三千年の枝はいずれが

汀こるもの

本文

三千年みちとせの枝はいづれが手折りても

去年こぞ笹百合さゆりの匂ひ忘れじ


「男の子を生んだのだからお家の顔は立てました。女の務めは終えました。後はわたしの自由にしていいですね」


 王朝の時代と言えど皆が皆、絵巻のような恋物語を繰り広げているわけではない。

 小百合の場合、生まれたときにはもう決まっていた。親戚に年頃の合う男がいる、となったらもうそこで話はおしまい。どちらか死ぬか大病でもなければ路線変更なし。三下の役人だが最終的にほどほどの受領にでもなれればまずまず、という程度の男。

 この生まれたときから決まっていた夫、見慣れないほど不細工ではなかったが美男子と言うには鋭さが足りなかった。何より気が弱かった。役人として出来がいいかどうかなど小百合の知ったことではない。

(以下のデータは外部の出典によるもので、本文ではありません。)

Lemma represents_empty d : (∀ cf k, get_cf d cf k = None) → represents d empty_graph.
Proof.
  intros He.
  assert (∀ x, ¬ has_node empty_graph x) as Hn by (intros x; unfold has_node; cbn; by rewrite lookup_empty).
  assert (∀ x, ¬ has_edge empty_graph x) as Hed by (intros x; unfold has_edge; cbn; by rewrite lookup_empty).
  split.
  - split_and!; intros k x Hk; cbn in Hk; by rewrite lookup_empty in Hk.
  - intros k v. rewrite He. split; [done|]. by intros (x & Hx%Hn & _).
  - intros k v. rewrite He. split; [done|]. by intros (x & l & Hx%Hn & _).
  - intros k v. rewrite He. split; [done|]. by intros (x & Hx%Hed & _).
  - intros k v. rewrite He. split; [done|]. by intros (x & Hx%Hed & _).
  - intros k v. rewrite He. split; [done|]. by intros (x & Hx%Hed & _).
  - intros k v. rewrite He. split; [done|]. by intros (x & Hx%Hed & _).
  - intros k v. rewrite He. split; [done|]. intros (m & Hm & _). cbn in Hm. by rewrite lookup_empty in Hm.
Qed.
Lemma run_op_rep d G op :
  represents d G → (run_op d op).2 = (abs_op G op).2 ∧ represents (run_op d op).1 (abs_op G op).1.
Proof.
  intros HR. destruct op as [x|e|m|g n|g i|g]; cbn.
  - destruct (put_node_rep d G x HR) as (d' & -> & ? & _). done.
  - destruct (put_edge_rep d G e HR) as (d' & -> & ? & _). done.
  - destruct (put_graph_meta_rep d G m HR) as (d' & -> & ?). done.
  - pose proof (delete_node_rep d G g n HR) as Hd. destruct (g_nodes G !! (g, n)); [|by rewrite Hd].
    destruct Hd as (d' & -> & ? & _). done.
  - pose proof (delete_edge_rep d G g i HR) as Hd. destruct (g_edges G !! (g, i)); [|by rewrite Hd].
    destruct Hd as (d' & -> & ? & _). done.
  - destruct (delete_graph_rep d G g HR) as (d' & -> & ? & _). done.
Qed.
Lemma run_ops_rep ops d G :
  represents d G → (run_ops d ops).2 = (abs_ops G ops).2 ∧ represents (run_ops d ops).1 (abs_ops G ops).1.
Proof.
  revert d G. induction ops as [|op ops IH]; intros d G HR; cbn; [done|].
  destruct (run_op_rep d G op HR) as [Hr HR1].
  destruct (run_op d op) as [d1 r], (abs_op G op) as [G1 r']. cbn in *. subst r'.
  destruct (IH d1 G1 HR1) as [Hrs HR2].
  destruct (run_ops d1 ops) as [d2 rs], (abs_ops G1 ops) as [G2 rs']. cbn in *. by subst.
Qed.
End refinement.

(** ** Properties *)
Section properties.
Context `{RocksDBLaws db, BincodeLaws Node, BincodeLaws Edge, BincodeLaws GraphMeta}.
Implicit Types (d : db) (G : graph).

(** C1: the storage engine refines the property graph. Started on an empty database, any sequence
    of node, edge, metadata and graph operations returns what the abstract operations return
    (success, or not-found for a missing node or edge), and leaves the seven column families,
    label indexes and both adjacency indexes included, holding exactly the abstract graph; so do
    the point reads. *)
Theorem engine_refines_graph d ops :
  (∀ cf k, get_cf d cf k = None) →
  let '(d', rs) := run_ops d ops in
  let '(G', rs') := abs_ops empty_graph ops in
  rs = rs' ∧ represents d' G' ∧
  (∀ g n, get_node d' g n = ok_or SNotFound (g_nodes G' !! (g, n))) ∧
  (∀ g i, get_edge d' g i = ok_or SNotFound (g_edges G' !! (g, i))) ∧
  (∀ g, get_graph_meta d' g = ok_or SNotFound (g_metas G' !! g)).
Proof.
  intros He. destruct (run_ops_rep ops d empty_graph (represents_empty d He)) as [Hr HR].
  destruct (run_ops d ops) as [d' rs], (abs_ops empty_graph ops) as [G' rs']. cbn in *.
  split_and!; [done|done|..]; intros;
    first [by apply get_node_rep|by apply get_edge_rep|by apply get_graph_meta_rep].
Qed.

(** C27: deleting a node succeeds exactly on a stored node, removes it with every edge that starts
    or ends there (a self-loop once), and leaves nothing dangling: no adjacency scan, label scan
    or node scan of the new state mentions it. *)
Theorem delete_node_complete d G g n x :
  represents d G → g_nodes G !! (g, n) = Some x →
  ∃ d', delete_node d g n = (d', Ok tt) ∧ represents d' (remove_node g n G) ∧
    get_node d' g n = Err SNotFound ∧
    (∀ lf, get_outgoing_edges d' g n lf = Ok []) ∧ (∀ lf, get_incoming_edges d' g n lf = Ok []) ∧
    (∀ l, ∃ xs, scan_nodes_by_label d' g l = Ok xs ∧ ∀ y, y ∈ xs → node_id y ≠ n).
Proof.
  intros HR Hx. pose proof (delete_node_rep d G g n HR) as Hd. rewrite Hx in Hd.
  destruct Hd as (d' & Hd & HR' & _). exists d'. split_and!; [done|done|..].
  - rewrite (get_node_rep d' (remove_node g n G)) by done. cbn. by rewrite lookup_delete_eq.
  - intros lf. destruct (get_outgoing_edges_rep d' _ g n lf HR') as (l & -> & Hl & _).
    destruct l as [|e l]; [done|exfalso]. destruct (proj1 (Hl e)) as (He & Hg & Hs & _); [left|].
    apply has_edge_remove_node in He as [_ Ht]. apply Ht. split; [done|by left].
  - intros lf. destruct (get_incoming_edges_rep d' _ g n lf HR') as (l & -> & Hl & _).
    destruct l as [|e l]; [done|exfalso]. destruct (proj1 (Hl e)) as (He & Hg & Hs & _); [left|].
    apply has_edge_remove_node in He as [_ Ht]. apply Ht. split; [done|by right].
  - intros l. destruct (scan_nodes_by_label_rep d' _ g l HR') as (xs & Hxs & Hin & _).
    exists xs. split; [done|]. intros y (Hy & Hg & _)%Hin Hn. apply has_node_remove in Hy as [_ Hne].
    apply Hne. unfold node_key. congruence.
Qed.

(** the scans are exact and ordered. A full scan of a graph returns its nodes (edges) in
    key order, a label scan exactly the nodes carrying the label, provided labels fit the 65535
    bytes a key can hold, and a limited scan the first results of the full one. *)
Theorem node_scans_exact d G g l limit :
  represents d G → label_fits l → (∀ x l', has_node G x → l' ∈ node_labels x → label_fits l') →
  ∃ xs ys es, scan_nodes d g = Ok xs ∧ scan_nodes_by_label d g l = Ok ys ∧ scan_edges d g = Ok es ∧
    (∀ x, x ∈ xs ↔ has_node G x ∧ node_graph_id x = g) ∧
    StronglySorted (λ a b, bytes_lt (node_kf a) (node_kf b)) xs ∧
    (∀ y, y ∈ ys ↔ has_node G y ∧ node_graph_id y = g ∧ l ∈ node_labels y) ∧ NoDup ys ∧
    (∀ e, e ∈ es ↔ has_edge G e ∧ edge_graph_id e = g) ∧
    StronglySorted (λ a b, bytes_lt (edge_kf a) (edge_kf b)) es ∧
    scan_nodes_limit d g limit = Ok (take limit xs) ∧ scan_edges_limit d g limit = Ok (take limit es).
Proof.
  intros HR Hl Hfits.
  destruct (scan_nodes_rep d G g HR) as (xs & Hxs & Hxin & Hxsort).
  destruct (scan_nodes_by_label_rep d G g l HR) as (ys & Hys & Hyin & Hysort).
  destruct (scan_edges_rep d G g HR) as (es & Hes & Hein & Hesort).
  exists xs, ys, es. split_and!; try done.
  - intros y. rewrite Hyin. split.
    + intros (Hy & Hg & l' & Hl' & Hc). split_and!; [done..|].
      rewrite !label_cut_fits in Hc by eauto. apply str_bytes_inj in Hc. by subst.
    + intros (Hy & Hg & Hl'). eauto 6.
  - eapply StronglySorted_NoDup, Hysort. intros x. apply bytes_lt_irrefl.
  - unfold scan_nodes_limit, scan_nodes in *. case_decide as Hz; [by subst|].
    destruct (cf_open NODES); [|done]. cbn in *.
    erewrite for_while_limit_take by (done || lia). by rewrite Nat.sub_0_r.
  - unfold scan_edges_limit, scan_edges in *. case_decide as Hz; [by subst|].
    destruct (cf_open EDGES); [|done]. cbn in *.
    erewrite for_while_limit_take by (done || lia). by rewrite Nat.sub_0_r.
Qed.

(** adjacency scans are exact: the outgoing (incoming) edges of a node, restricted by an
    optional label, are the stored edges of the graph with that source (target) and label, each
    once. *)
Theorem adjacency_scans_exact d G g n lf :
  represents d G → (∀ l, lf = Some l → label_fits l) → (∀ e, has_edge G e → label_fits (edge_label e)) →
  ∃ out inc, get_outgoing_edges d g n lf = Ok out ∧ get_incoming_edges d g n lf = Ok inc ∧
    NoDup out ∧ NoDup inc ∧
    (∀ e, e ∈ out ↔ has_edge G e ∧ edge_graph_id e = g ∧ edge_source e = n ∧ (∀ l, lf = Some l → edge_label e = l)) ∧
    (∀ e, e ∈ inc ↔ has_edge G e ∧ edge_graph_id e = g ∧ edge_target e = n ∧ (∀ l, lf = Some l → edge_label e = l)).
Proof.
  intros HR Hl Hfits.
  destruct (get_outgoing_edges_rep d G g n lf HR) as (out & Hout & Hoin & Hos).
  destruct (get_incoming_edges_rep d G g n lf HR) as (inc & Hinc & Hiin & His).
  assert (∀ e, has_edge G e → label_matches lf e ↔ ∀ l, lf = Some l → edge_label e = l) as Hm.
  { intros e He. unfold label_matches. destruct lf as [l|]; [|done]. split.
    - intros Hc l' [= <-]. rewrite !label_cut_fits in Hc by eauto. by apply str_bytes_inj.
    - intros Heq. by rewrite (Heq l). }
  exists out, inc. split_and!; [done..| | | |].
  - eapply StronglySorted_NoDup, Hos. intros x. apply bytes_lt_irrefl.
  - eapply StronglySorted_NoDup, His. intros x. apply bytes_lt_irrefl.
  - intros e. rewrite Hoin. split; intros (He & ? & ? & ?); (split_and!; [done..|by apply Hm]).
  - intros e. rewrite Hiin. split; intros (He & ? & ? & ?); (split_and!; [done..|by apply Hm]).
Qed.
End properties.

(** the export is ambiguous. Strings are written between quotes without escaping, so two
    different nodes, one with a single property whose value contains a quote and one with two
    properties, export to the same statement, however identifiers are printed. *)
Theorem export_ambiguous uuid_fmt f64_fmt date_fmt time_fmt datetime_fmt (g : GraphId) (n : NodeId) :
  let a := mkNode n g ["P"%string] [("x"%string, Str "1', y: '2")] in
  let b := mkNode n g ["P"%string] [("x"%string, Str "1"); ("y"%string, Str "2")] in
  node_properties a ≠ node_properties b ∧
  export_node uuid_fmt f64_fmt date_fmt time_fmt datetime_fmt a =
  export_node uuid_fmt f64_fmt date_fmt time_fmt datetime_fmt b.
Proof. split; [discriminate|]. cbn. f_equal. Qed.

(** ** Witnesses: a graph with two nodes, two edges (one a self-loop) on the finite-map store *)
#[local] Existing Instance countable_bincode.
#[local] Existing Instance countable_bincode_laws.
Definition sample_uuid (b : byte) : Uuid := mkUuid (replicate 16 b) I.
Definition sample_g : GraphId := sample_uuid Byte.x0a.
Definition sample_node (b : byte) (labels : list Label) : Node :=
  mkNode (sample_uuid b) sample_g labels [("age"%string, Integer 7)].
Definition sample_edge (b s t : byte) : Edge :=
  mkEdge (sample_uuid b) sample_g (sample_uuid s) (sample_uuid t) "KNOWS" [].
Definition sample_ops : list graph_op :=
  [OpPutNode (sample_node Byte.x01 ["Person"]); OpPutNode (sample_node Byte.x02 ["Person"; "Robot"]);
   OpPutEdge (sample_edge Byte.x03 Byte.x01 Byte.x02); OpPutEdge (sample_edge Byte.x04 Byte.x01 Byte.x01)].
Definition sample_graph_db : MemDB := (run_ops empty_db sample_ops).1.
Definition sample_graph : graph := (abs_ops empty_graph sample_ops).1.
Lemma empty_db_empty cf k : get_cf empty_db cf k = None.
Proof. apply lookup_empty. Qed.
Lemma sample_represents : represents sample_graph_db sample_graph.
Proof. apply run_ops_rep, represents_empty, empty_db_empty. Qed.
Lemma sample_nodes x : has_node sample_graph x → x = sample_node Byte.x01 ["Person"] ∨ x = sample_node Byte.x02 ["Person"; "Robot"].
Proof.
  unfold has_node, sample_graph. cbn. rewrite !lookup_insert_Some, lookup_empty. naive_solver.
Qed.
Lemma sample_edges e : has_edge sample_graph e → edge_label e = "KNOWS"%string.
Proof. unfold has_edge, sample_graph. cbn. rewrite !lookup_insert_Some, lookup_empty. naive_solver. Qed.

 近頃、誰に取り入ったのか国司の身分を得て米や絹だけは持ってくるようになった。任国は紀伊だか伊予だか摂津だか、とにかく海のあるところ。

 まあこんなものなのだろうと思っていた。世の中、皆、そこそこで妥協して生きているのだと。夫など位禄を運んでくるだけのものなのだと。任国でせいぜい海の幸でも満喫してやると。

 だがそれは過去のことだ。


「わたし、これからは恋に生きるわ!」


 小百合は三千年の運命を見つけてしまった。


「受領の妻でも美人の噂が立てば三位中将さんみのちゅうじょうさまがお通いになったりするのでは? わたしまだ二十二で少し年下で丁度いいし、あちらは立派な家柄の美姫は食傷のはずだわ! 空蝉とか夕顔とかその辺りになるのよ!」

「夕顔になったら死んじゃうじゃん」

「ということで受領、わたしと別れて! 離婚して! 任国に行ってる場合じゃない! 子供なんて兄たちが育ててくれるわ!」

「夫に堂々と……何て大胆なんだ」

 しかしこの夫は二人きりで夫婦の寝所にあるというのに小百合がまくし立てても脇息にもたれて苦笑とも呆れともつかず顔を歪めるだけで、怒りも諫めもしないのだった。不愉快かどうかもわからない。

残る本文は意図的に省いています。